Dan menjadi penghubung dengan Badan Perencanaan Pembangunan Nasional (Bappenas). Tugas menteri kata Achmad, hanya melakukan perencanaan anggaran, kemudian membuat surat pengantar ke menteri keuangan, dan Bappenas untuk diteruskan ke badan anggaran.
“Yang mengetahui teknis pelaksanaan proyeknya, semuanya itu berada di Bakti. Dan tanggung jawab kuasa pengguna anggaran, juga berada di Bakti. Maka menurut kami, dalam kasus ini, Pak Johnny hanyalah orang yang ditarik-tarik sebagai pelaku untuk ditersangkakan,” ujar Achmad.
Pun menurut Achmad, melihat konstruksi hukum yang dilakukan penyidik di Jampidsus, terang menunjukkan para pihak yang terlibat dan menjadi tersangka adalah dari Bakti, juga para vendor pemenang tender proyek yang dilakukan oleh Bakti sendiri. Dan bukan berasal dari kalangan pejabat-pejabat tinggi di lingkungan Kemenkominfo.
“Kondisinya sudah terlihat semua, bahwa dalam kasus ini, tidak ada pejabat eselon-1 yang turut dikenakan tersangka. Semua yang dijadikan tersangka, adalah dari pihak Bakti sebagai BLU, dan orang-orang dari vendor,” ujar Achmad.
Dalam kasus ini, selain Johnny Plate, Jampidsus juga menetapkan enam tersangka lain. Anang Achmad Latief (AAL) tersangka selaku Direktur Utama (Dirut) Bakti. Galumbang Menak Simanjuntak (GMS) tersangka selaku Direktur PT MORA Telematika Indonesia. Yohan Suryanto (YS) tersangka selaku tenaga ahli dari Human Development Universitas Indonesia (HUDEV-UI).
Mukti Alie (MA) tersangka dari pihak PT Huawei Tech Investment. Irwan Heryawan (IH) tersangka selaku Komisaris PT Solitech Media Sinergy. Windy Purnomo (WP) yang ditetapkan tersangka dari pihak PT Multimedia Berdikari Sejahtera. Kecuali WP, berkas perkara enam tersangka kasus ini, sudah dalam penyusunan dakwaan oleh Jaksa Penuntut Umum (JPU) Kejaksaan Negeri Jakarta Selatan (Kejari Jaksel). Kasus mereka segera disidangkan di Pengadilan Negerti (PN) Tipikor Jakarta.

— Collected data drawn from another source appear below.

(* ===== verification/Ticks.v ===== *)
(** * Tick conversions (core/ticks.c)

    [arch_cpu_tickrate()] is the counter frequency in kHz, a 32-bit value; it is
    the parameter [khz] of the conversions. *)
From S2P Require Import Prelude.

Definition us_to_ticks (khz us : Z) : Z := u64 (us * khz) / 1000.

Definition ticks_to_us (khz ticks : Z) : Z :=
  if khz =? 0 then 0
  else
    let ms := ticks / khz in
    let rem_ticks := ticks mod khz in
    let rem_us := u64 (rem_ticks * 1000) / khz in
    if UINT64_MAX / 1000 <? ms then UINT64_MAX
    else
      let us := u64 (ms * 1000) in
      if UINT64_MAX - rem_us <? us then UINT64_MAX
      else u64 (us + rem_us).

Definition ticks_to_ms (khz ticks : Z) : Z := ticks / khz.

(** [TICKS_PER_MS] of include/common/ticks.h *)
Definition TICKS_PER_MS (khz : Z) : Z := us_to_ticks khz 1000.

Lemma us_to_ticks_nowrap khz us :
  in_u32 khz -> in_u32 us -> us_to_ticks khz us = us * khz / 1000.
Proof. unfold in_u32, us_to_ticks. intros. rewrite u64_small; [done|]. unfold in_u64. nia. Qed.

Lemma us_to_ticks_range khz us : in_u32 khz -> in_u32 us -> in_u64 (us_to_ticks khz us).
Proof.
  intros Hk Hu. rewrite us_to_ticks_nowrap by done. unfold in_u32, in_u64 in *.
  assert (0 <= us * khz <= 4294967295 * 4294967295) by nia. mlia.
Qed.

Lemma us_to_ticks_mono khz a b :
  in_u32 khz -> in_u32 a -> in_u32 b -> a <= b -> us_to_ticks khz a <= us_to_ticks khz b.
Proof.
  intros. rewrite !us_to_ticks_nowrap by done. apply Z.div_le_mono; [lia|].
  unfold in_u32 in *. nia.
Qed.

(** Half a millisecond is at least one tick from 2 kHz on. *)
Lemma us_to_ticks_pos khz us :
  in_u32 khz -> in_u32 us -> 1000 <= us * khz -> 0 < us_to_ticks khz us.
Proof. intros. rewrite us_to_ticks_nowrap by done. mlia. Qed.

(** Conversion of a sum never exceeds the sum of the conversions plus one per
    term; the direction used by the frame schedulers is the lower bound. *)
Lemma us_to_ticks_superadd khz a b :
  in_u32 khz -> in_u32 a -> in_u32 b -> in_u32 (a + b) ->
  us_to_ticks khz a + us_to_ticks khz b <= us_to_ticks khz (a + b).
Proof. intros. rewrite !us_to_ticks_nowrap by done. mlia. Qed.

(** The split quotient/remainder computation is the exact conversion
    [ticks * 1000 / khz], saturated at [UINT64_MAX]: no intermediate product
    wraps. *)
Lemma ticks_to_us_exact khz ticks :
  in_u32 khz -> 0 < khz -> in_u64 ticks ->
  ticks_to_us khz ticks = Z.min UINT64_MAX (ticks * 1000 / khz).
Proof.
  unfold in_u32, in_u64, ticks_to_us. intros Hk Hk0 Ht.
  rewrite (proj2 (Z.eqb_neq _ _)) by lia.
  pose proof (Z.mod_pos_bound ticks khz Hk0) as Hr.
  pose proof (Z.div_mod ticks khz ltac:(lia)) as Hdm.
  set (q := ticks / khz) in *. set (r := ticks mod khz) in *.
  assert (0 <= q) by (apply Z.div_pos; lia).
  assert (0 <= r * 1000 / khz < 1000) as Hrus.
  { split; [apply Z.div_pos; nia|apply Z.div_lt_upper_bound; nia]. }
  assert (ticks * 1000 / khz = q * 1000 + r * 1000 / khz) as E.
  { rewrite Hdm. replace ((khz * q + r) * 1000) with (r * 1000 + (q * 1000) * khz) by ring.
    rewrite Z.div_add by lia. lia. }
  rewrite (u64_small (r * 1000)) by (unfold in_u64; nia). rewrite E.
  destruct (Z.ltb_spec (UINT64_MAX / 1000) q).
  - change (UINT64_MAX / 1000) with 18446744073709551 in *. lia.
  - change (UINT64_MAX / 1000) with 18446744073709551 in *.
    rewrite (u64_small (q * 1000)) by (unfold in_u64; lia).
    destruct (Z.ltb_spec (UINT64_MAX - r * 1000 / khz) (q * 1000)); [lia|].
    rewrite u64_small by (unfold in_u64; lia). lia.
Qed.

(** converting to ticks and back loses at most one microsecond on a counter of
    at least 1 MHz, and nothing when the frequency is a whole number of MHz. *)
Theorem ticks_us_roundtrip khz us :
  in_u32 khz -> in_u32 us -> 1000 <= khz ->
  us - 1 <= ticks_to_us khz (us_to_ticks khz us) <= us /\
  (khz mod 1000 = 0 -> ticks_to_us khz (us_to_ticks khz us) = us).
Proof.
  intros Hk Hu Hmin. pose proof (us_to_ticks_range khz us Hk Hu) as Hr.
  rewrite ticks_to_us_exact by (done || lia). rewrite us_to_ticks_nowrap in * by done.
  unfold in_u32, in_u64 in *.
  set (t := us * khz / 1000) in *.
  assert (t * 1000 <= us * khz < t * 1000 + 1000) as Ht by (subst t; mlia).
  assert (us - 1 <= t * 1000 / khz) by (apply Z.div_le_lower_bound; nia).
  assert (t * 1000 / khz <= us) by (apply Z.div_le_upper_bound; nia).
  split; [lia|]. intros Hm.
  apply Z.div_exact in Hm; [|lia].
  assert (t = us * (khz / 1000)) as ->.
  { subst t. rewrite Hm at 1. replace (us * (1000 * (khz / 1000))) with ((us * (khz / 1000)) * 1000) by ring.
    by rewrite Z.div_mul by lia. }
  replace (us * (khz / 1000) * 1000) with (us * khz) in * by (rewrite Hm at 1; ring).
  rewrite Z.div_mul by lia. lia.
Qed.

Lemma ticks_us_roundtrip_witness :
  4000 <= ticks_to_us 62500 (us_to_ticks 62500 4001) <= 4001 /\
  ticks_to_us 62500 (us_to_ticks 62500 4001) = 4000.
Proof.
  split; [|vm_compute; reflexivity].
  exact (proj1 (ticks_us_roundtrip 62500 4001 ltac:(unfold in_u32; lia) ltac:(unfold in_u32; lia) ltac:(lia))).
Defined.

Dalam berkas perkara tersebut semua tersangka dijerat dengan sangkaan sama Pasal 2, dan Pasal 3, dan Pasal 18 UU Tipikor 31/1999-20/2001. Namun khusus tiga tersangka, AAL, GMS, dan IH penyidik menambahkan sangkaan Pasal 3, dan Pasal 4 UU TPPU 8/2010. Tersangka WP, pun dijerat khusus terkait dengan sangkaan pencucian uang.